Exacerbation of Eosinophilic Granulomatosis With Polyangiitis After Administering Dupilumab for Severe Asthma and Eosinophilic Rhinosinusitis With Nasal Polyposis

Eosinophilic granulomatosis with polyangiitis (EGPA) refers to systemic vasculitis in patients with bronchial asthma and eosinophilic rhinosinusitis. Dupilumab has been approved for the treatment of asthma, eosinophilic rhinosinusitis, and atopic dermatitis. A man in his 50s with a history of asthma and eosinophilic rhinosinusitis with nasal polyposis developed high fever and dyspnea while undergoing dupilumab treatment. Laboratory examinations identified hypereosinophilia. Chest radiography and computed tomography revealed right-sided tracheal dislocation, extensive consolidation, and ground-glass opacities with traction bronchiectasis.
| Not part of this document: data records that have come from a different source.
Lemma pathLoop_one_conn (env : Env) (mLogDir : string) (il : bool)
      (pathLst : list string) :
  NoDup pathLst ->
  forall mLst w,
  exists new,
    fst (pathLoop env mLogDir il pathLst mLst w) = mLst ++ new /\
    Forall (fun e => In (storeOf e) pathLst) new /\
    forall e1 e2, In e1 new -> In e2 new ->
                  storeOf e1 = storeOf e2 -> dbConn e1 = dbConn e2.
Proof.
  induction 1 as [|fp rest Hfp Hnd IH]; intros mLst w.
  - exists []. simpl. rewrite app_nil_r. repeat split; auto. intros e1 e2 [].
  - rewrite pathLoop_cons.
    destruct (pathBody_run env mLogDir il fp mLst w)
      as (evs1 & new1 & _ & Hf1 & _ & _ & Hd1 & _).
    rewrite Hf1.
    destruct (IH (mLst ++ new1) (snd (pathBody env mLogDir il fp mLst w)))
      as (new2 & Hf2 & Hin2 & Hsame2).
    exists (new1 ++ new2). rewrite Hf2, <- app_assoc.
    rewrite Forall_forall in Hd1, Hin2.
    assert (Hst1 : forall e, In e new1 -> storeOf e = fp).
    { intros e He. unfold storeOf. now rewrite (Hd1 e He). }
    split; [reflexivity | split].
    + apply Forall_forall. intros e He. apply in_app_or in He.
      destruct He as [He|He]; [left; symmetry; now apply Hst1 | right; now apply Hin2].
    + intros e1 e2 H1 H2 Hs.
      apply in_app_or in H1. apply in_app_or in H2.
      destruct H1 as [H1|H1], H2 as [H2|H2].
      * now rewrite (Hd1 e1 H1), (Hd1 e2 H2).
      * exfalso. apply Hfp. rewrite <- (Hst1 e1 H1), Hs. now apply Hin2.
      * exfalso. apply Hfp. rewrite <- (Hst1 e2 H2), <- Hs. now apply Hin2.
      * now apply Hsame2.
Qed.

(** X22: when the listed paths are distinct, the entries read from the
    same store file share one connection: the refreshed catalog holds
    one connection per store, not one per model. *)
Theorem X22_one_connection_per_store (env : Env) (mc : ModelCatalog)
        (mDir mLogDir : string) (w w1 : World) (pathLst : list string) :
  dirUsable env mDir = true ->
  listSqlite env mDir w = (None, pathLst, w1) ->
  NoDup pathLst ->
  exists mc' w',
    RefreshSqlite env mc mDir mLogDir w = (None, mc', w') /\
    forall e1 e2,
      In e1 (modelLst mc') -> In e2 (modelLst mc') ->
      storeOf e1 = storeOf e2 -> dbConn e1 = dbConn e2.
Proof.
  intros Hdir Hwalk Hnd.
  rewrite RefreshSqlite_unfold, Hdir, Hwalk. cbn [negb].
  destruct (pathLoop_one_conn env mLogDir (dirUsable env mLogDir)
              (sort.Strings pathLst) (NoDup_Strings _ Hnd) [] w1)
    as (new & Hf & _ & Hsame).
  do 2 eexists. split; [reflexivity|].
  cbn [modelLst installedBy]. rewrite Hf. exact Hsame.
Qed.

Lemma X22_one_connection_witness :
  exists mc' w',
    RefreshSqlite Mirror.env Demo.empty "mirror" "" Demo.world0 = (None, mc', w') /\
    forall e1 e2,
      In e1 (modelLst mc') -> In e2 (modelLst mc') ->
      storeOf e1 = storeOf e2 -> dbConn e1 = dbConn e2.
Proof.
  apply (X22_one_connection_per_store Mirror.env Demo.empty "mirror" ""
           Demo.world0 Demo.world0
           ["mirror/A/model.sqlite"; "mirror/B/model.sqlite"]).
  - vm_compute. reflexivity.
  - vm_compute. reflexivity.
  - repeat constructor; simpl; intuition discriminate.
Defined.

(** ** A refresh that fails *)

(** X23: a refresh that returns an error leaves the catalog as it was
    and touches no connection: it opens none and closes none, and only
    writes to the log. *)
Theorem X23_failed_refresh_touches_no_connection
        (env : Env) (mc mc' : ModelCatalog) (mDir mLogDir : string)
        (w w' : World) (e : error) :
  RefreshSqlite env mc mDir mLogDir w = (Some e, mc', w') ->
  mc' = mc
  /\ nextConn w' = nextConn w
  /\ exists evs,
       extends w w' evs /\ openedPaths evs = [] /\ closedConns evs = [].
Proof.
  rewrite RefreshSqlite_unfold.
  destruct (dirUsable env mDir); cbn [negb].
  - pose proof (listSqlite_outcome env mDir w) as Ho.
    destruct (filepath.firstFailure mDir (lstat env mDir)) as [[p msg]|].
    + destruct Ho as (pl & ->). intros H. inversion H; subst.
      unfold extends, logged, Log, emit. cbn [snd trace nextConn].
      split; [reflexivity|]. split; [reflexivity|].
      eexists. rewrite <- app_assoc.
      split; [reflexivity|]. split; reflexivity.
    + destruct Ho as (pl & ->). discriminate.
  - intros H. inversion H; subst.
    split; [reflexivity|]. split; [reflexivity|].
    exists []. unfold extends. rewrite app_nil_r. repeat split.
Qed.

Lemma X23_failed_refresh_witness :
  snd (fst (RefreshSqlite Demo.env Demo.installed "locked" "logs" Demo.world1))
  = Demo.installed
  /\ nextConn (snd (RefreshSqlite Demo.env Demo.installed "locked" "logs" Demo.world1))
     = nextConn Demo.world1
  /\ exists evs,
       extends Demo.world1
               (snd (RefreshSqlite Demo.env Demo.installed "locked" "logs" Demo.world1))
               evs
       /\ openedPaths evs = [] /\ closedConns evs = [].
Proof.
  apply (X23_failed_refresh_touches_no_connection Demo.env Demo.installed
           (snd (fst (RefreshSqlite Demo.env Demo.installed "locked" "logs" Demo.world1)))
           "locked" "logs" Demo.world1
           (snd (RefreshSqlite Demo.env Demo.installed "locked" "logs" Demo.world1))
           (errorsNew "Error: fail to list model directory")).
  vm_compute. reflexivity.
Defined.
Evidence of interstitial pneumonia, eosinophilia, and increased eosinophil counts in the bronchoalveolar lavage fluid was observed. We diagnosed the patient with EGPA and administered corticosteroids, which improved his symptoms and radiographic signs. Although the relationship between EGPA and dupilumab treatment is unclear, EGPA may have been exacerbated by dupilumab in this case. Therefore, when administering dupilumab to patients with partial symptoms of EGPA, care should be taken to monitor for adverse symptom development and exacerbation.